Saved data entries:
┄┄┄┄┄┄

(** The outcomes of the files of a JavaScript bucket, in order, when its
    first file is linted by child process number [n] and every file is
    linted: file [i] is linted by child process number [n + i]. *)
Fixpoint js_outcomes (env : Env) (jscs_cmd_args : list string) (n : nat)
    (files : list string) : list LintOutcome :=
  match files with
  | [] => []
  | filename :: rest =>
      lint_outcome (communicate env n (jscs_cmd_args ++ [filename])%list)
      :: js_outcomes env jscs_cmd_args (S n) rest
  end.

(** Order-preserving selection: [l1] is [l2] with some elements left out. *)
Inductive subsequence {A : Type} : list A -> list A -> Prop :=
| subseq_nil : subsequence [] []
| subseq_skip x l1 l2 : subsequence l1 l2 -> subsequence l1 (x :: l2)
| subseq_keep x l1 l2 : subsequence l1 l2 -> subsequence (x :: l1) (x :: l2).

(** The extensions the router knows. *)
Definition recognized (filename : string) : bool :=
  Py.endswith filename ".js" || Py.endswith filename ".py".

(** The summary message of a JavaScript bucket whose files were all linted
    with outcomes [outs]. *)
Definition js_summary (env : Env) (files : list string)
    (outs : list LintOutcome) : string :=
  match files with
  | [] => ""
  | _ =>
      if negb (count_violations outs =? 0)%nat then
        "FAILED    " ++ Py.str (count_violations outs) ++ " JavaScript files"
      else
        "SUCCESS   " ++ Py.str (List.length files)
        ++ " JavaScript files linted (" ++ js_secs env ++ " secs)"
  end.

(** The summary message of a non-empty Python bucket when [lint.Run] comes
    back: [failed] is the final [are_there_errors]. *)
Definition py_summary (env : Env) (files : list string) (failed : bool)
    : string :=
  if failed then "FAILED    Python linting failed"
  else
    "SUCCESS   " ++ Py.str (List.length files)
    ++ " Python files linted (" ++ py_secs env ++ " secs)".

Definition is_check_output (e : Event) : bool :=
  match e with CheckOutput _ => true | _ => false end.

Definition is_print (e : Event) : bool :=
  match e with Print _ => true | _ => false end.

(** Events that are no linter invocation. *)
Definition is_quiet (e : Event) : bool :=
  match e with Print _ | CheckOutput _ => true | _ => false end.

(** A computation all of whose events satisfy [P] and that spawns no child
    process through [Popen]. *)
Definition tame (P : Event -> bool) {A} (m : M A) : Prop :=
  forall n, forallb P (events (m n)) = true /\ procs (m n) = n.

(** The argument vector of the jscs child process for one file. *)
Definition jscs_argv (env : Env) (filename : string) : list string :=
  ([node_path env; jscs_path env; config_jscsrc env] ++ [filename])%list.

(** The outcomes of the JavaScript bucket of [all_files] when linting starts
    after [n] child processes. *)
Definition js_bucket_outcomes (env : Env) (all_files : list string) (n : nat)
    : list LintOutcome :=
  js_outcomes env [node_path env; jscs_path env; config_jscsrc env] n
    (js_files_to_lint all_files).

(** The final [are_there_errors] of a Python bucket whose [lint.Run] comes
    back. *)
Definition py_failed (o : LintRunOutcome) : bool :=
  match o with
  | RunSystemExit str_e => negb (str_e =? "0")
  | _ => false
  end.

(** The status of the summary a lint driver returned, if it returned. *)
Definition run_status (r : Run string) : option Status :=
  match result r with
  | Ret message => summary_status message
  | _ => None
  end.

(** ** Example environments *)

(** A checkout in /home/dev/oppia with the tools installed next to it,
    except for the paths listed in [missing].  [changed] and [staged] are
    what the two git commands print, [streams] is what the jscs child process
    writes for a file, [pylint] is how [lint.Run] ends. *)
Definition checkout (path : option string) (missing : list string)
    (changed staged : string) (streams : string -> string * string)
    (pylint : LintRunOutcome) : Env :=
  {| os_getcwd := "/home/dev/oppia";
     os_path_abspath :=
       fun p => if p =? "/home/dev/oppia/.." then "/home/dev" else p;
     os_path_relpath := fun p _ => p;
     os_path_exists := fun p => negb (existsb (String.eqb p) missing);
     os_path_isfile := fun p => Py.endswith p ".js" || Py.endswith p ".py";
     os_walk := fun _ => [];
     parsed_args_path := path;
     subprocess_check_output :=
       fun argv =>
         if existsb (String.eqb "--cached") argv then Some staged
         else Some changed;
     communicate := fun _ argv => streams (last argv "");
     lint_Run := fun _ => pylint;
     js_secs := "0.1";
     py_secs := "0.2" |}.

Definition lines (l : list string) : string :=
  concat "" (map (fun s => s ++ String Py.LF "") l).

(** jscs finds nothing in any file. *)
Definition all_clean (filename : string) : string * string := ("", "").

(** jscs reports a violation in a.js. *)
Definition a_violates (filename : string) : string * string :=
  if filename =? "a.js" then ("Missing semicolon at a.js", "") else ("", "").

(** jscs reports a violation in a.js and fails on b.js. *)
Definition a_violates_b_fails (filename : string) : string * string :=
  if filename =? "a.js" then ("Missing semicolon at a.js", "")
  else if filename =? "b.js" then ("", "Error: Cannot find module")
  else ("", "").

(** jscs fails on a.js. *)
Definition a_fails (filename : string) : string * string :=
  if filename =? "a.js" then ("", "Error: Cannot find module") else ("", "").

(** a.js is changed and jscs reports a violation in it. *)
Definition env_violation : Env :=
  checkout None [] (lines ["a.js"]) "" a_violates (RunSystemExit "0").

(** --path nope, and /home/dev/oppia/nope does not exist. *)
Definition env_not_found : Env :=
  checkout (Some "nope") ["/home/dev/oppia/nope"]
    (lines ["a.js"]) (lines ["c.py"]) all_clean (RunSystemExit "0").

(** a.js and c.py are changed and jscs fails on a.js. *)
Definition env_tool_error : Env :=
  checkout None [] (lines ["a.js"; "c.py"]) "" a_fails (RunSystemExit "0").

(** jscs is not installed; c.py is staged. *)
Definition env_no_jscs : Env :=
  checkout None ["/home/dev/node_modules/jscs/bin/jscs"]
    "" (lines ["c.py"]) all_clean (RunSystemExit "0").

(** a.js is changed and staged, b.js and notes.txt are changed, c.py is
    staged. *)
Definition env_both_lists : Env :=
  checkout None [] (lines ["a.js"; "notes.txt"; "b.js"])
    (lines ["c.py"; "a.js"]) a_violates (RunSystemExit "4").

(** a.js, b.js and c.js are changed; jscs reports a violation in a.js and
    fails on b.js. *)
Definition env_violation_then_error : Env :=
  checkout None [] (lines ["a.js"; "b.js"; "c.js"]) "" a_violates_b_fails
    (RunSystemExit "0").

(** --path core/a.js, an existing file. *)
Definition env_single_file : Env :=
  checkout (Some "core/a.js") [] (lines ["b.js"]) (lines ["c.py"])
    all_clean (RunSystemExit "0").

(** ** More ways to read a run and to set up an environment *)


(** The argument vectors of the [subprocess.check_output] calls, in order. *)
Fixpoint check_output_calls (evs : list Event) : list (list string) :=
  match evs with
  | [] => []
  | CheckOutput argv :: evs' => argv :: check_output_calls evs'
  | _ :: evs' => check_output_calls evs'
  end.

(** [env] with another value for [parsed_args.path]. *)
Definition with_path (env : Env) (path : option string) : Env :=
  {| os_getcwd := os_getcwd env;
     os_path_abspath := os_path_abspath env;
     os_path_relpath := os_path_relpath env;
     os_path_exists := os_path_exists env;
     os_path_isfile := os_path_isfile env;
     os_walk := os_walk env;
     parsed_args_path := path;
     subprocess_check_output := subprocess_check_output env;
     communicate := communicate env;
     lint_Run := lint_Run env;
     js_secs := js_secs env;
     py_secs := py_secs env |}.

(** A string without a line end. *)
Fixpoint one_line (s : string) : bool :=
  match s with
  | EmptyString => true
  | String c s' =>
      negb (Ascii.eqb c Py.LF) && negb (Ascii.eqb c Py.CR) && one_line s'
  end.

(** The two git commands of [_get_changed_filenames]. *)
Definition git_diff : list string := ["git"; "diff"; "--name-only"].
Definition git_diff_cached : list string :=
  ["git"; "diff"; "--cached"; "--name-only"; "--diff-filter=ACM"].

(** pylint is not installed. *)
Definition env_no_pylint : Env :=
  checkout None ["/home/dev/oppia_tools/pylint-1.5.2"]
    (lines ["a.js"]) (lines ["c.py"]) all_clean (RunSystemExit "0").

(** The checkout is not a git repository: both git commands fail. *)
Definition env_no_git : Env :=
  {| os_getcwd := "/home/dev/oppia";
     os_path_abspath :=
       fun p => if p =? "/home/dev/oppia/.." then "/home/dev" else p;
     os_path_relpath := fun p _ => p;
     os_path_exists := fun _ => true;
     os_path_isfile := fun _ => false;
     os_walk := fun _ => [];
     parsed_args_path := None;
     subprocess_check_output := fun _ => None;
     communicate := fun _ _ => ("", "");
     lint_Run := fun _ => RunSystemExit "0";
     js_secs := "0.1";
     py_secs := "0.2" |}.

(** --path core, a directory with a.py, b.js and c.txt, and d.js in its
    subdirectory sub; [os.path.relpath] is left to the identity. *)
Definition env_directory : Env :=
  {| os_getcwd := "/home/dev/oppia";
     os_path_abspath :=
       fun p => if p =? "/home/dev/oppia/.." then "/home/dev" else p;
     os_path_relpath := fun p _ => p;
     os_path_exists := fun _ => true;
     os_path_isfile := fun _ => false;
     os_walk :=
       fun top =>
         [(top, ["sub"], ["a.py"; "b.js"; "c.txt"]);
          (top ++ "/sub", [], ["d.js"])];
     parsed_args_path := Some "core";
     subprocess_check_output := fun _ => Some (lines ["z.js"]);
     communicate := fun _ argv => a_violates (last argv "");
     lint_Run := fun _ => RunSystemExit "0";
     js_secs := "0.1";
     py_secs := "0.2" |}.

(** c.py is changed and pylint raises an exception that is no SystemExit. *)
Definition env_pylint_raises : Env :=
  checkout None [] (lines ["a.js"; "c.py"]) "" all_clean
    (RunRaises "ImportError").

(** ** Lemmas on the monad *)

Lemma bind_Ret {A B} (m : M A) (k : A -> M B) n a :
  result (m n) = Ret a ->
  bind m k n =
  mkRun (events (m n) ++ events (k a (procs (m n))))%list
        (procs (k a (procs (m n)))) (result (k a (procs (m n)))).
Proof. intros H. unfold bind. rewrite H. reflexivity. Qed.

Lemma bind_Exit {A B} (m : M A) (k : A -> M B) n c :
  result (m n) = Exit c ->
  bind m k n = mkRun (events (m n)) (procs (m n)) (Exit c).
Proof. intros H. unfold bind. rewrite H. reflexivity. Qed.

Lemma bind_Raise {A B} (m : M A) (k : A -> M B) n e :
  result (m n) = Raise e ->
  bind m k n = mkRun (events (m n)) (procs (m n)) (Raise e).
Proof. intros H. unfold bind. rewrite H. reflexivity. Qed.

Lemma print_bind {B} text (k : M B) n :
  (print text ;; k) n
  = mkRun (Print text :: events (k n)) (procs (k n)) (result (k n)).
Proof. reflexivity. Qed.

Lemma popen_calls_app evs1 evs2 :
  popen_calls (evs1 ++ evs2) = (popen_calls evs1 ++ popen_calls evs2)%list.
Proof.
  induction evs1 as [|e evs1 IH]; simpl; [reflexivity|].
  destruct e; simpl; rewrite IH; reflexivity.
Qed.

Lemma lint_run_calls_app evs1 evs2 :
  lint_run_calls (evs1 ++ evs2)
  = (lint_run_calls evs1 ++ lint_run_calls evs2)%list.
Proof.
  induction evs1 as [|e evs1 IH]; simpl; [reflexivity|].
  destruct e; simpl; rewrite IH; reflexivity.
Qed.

┄┄┄┄┄┄

**EXERCISE AIM**
Beginning at the top of the records above, transcribe each line exactly up to and including the line that holds "Fixpoint js_outcomes (env".

**EXPECTED OUTPUT**
(** The outcomes of the files of a JavaScript bucket, in order, when its
    first file is linted by child process number [n] and every file is
    linted: file [i] is linted by child process number [n + i]. *)
Fixpoint js_outcomes (env : Env) (jscs_cmd_args : list string) (n : nat)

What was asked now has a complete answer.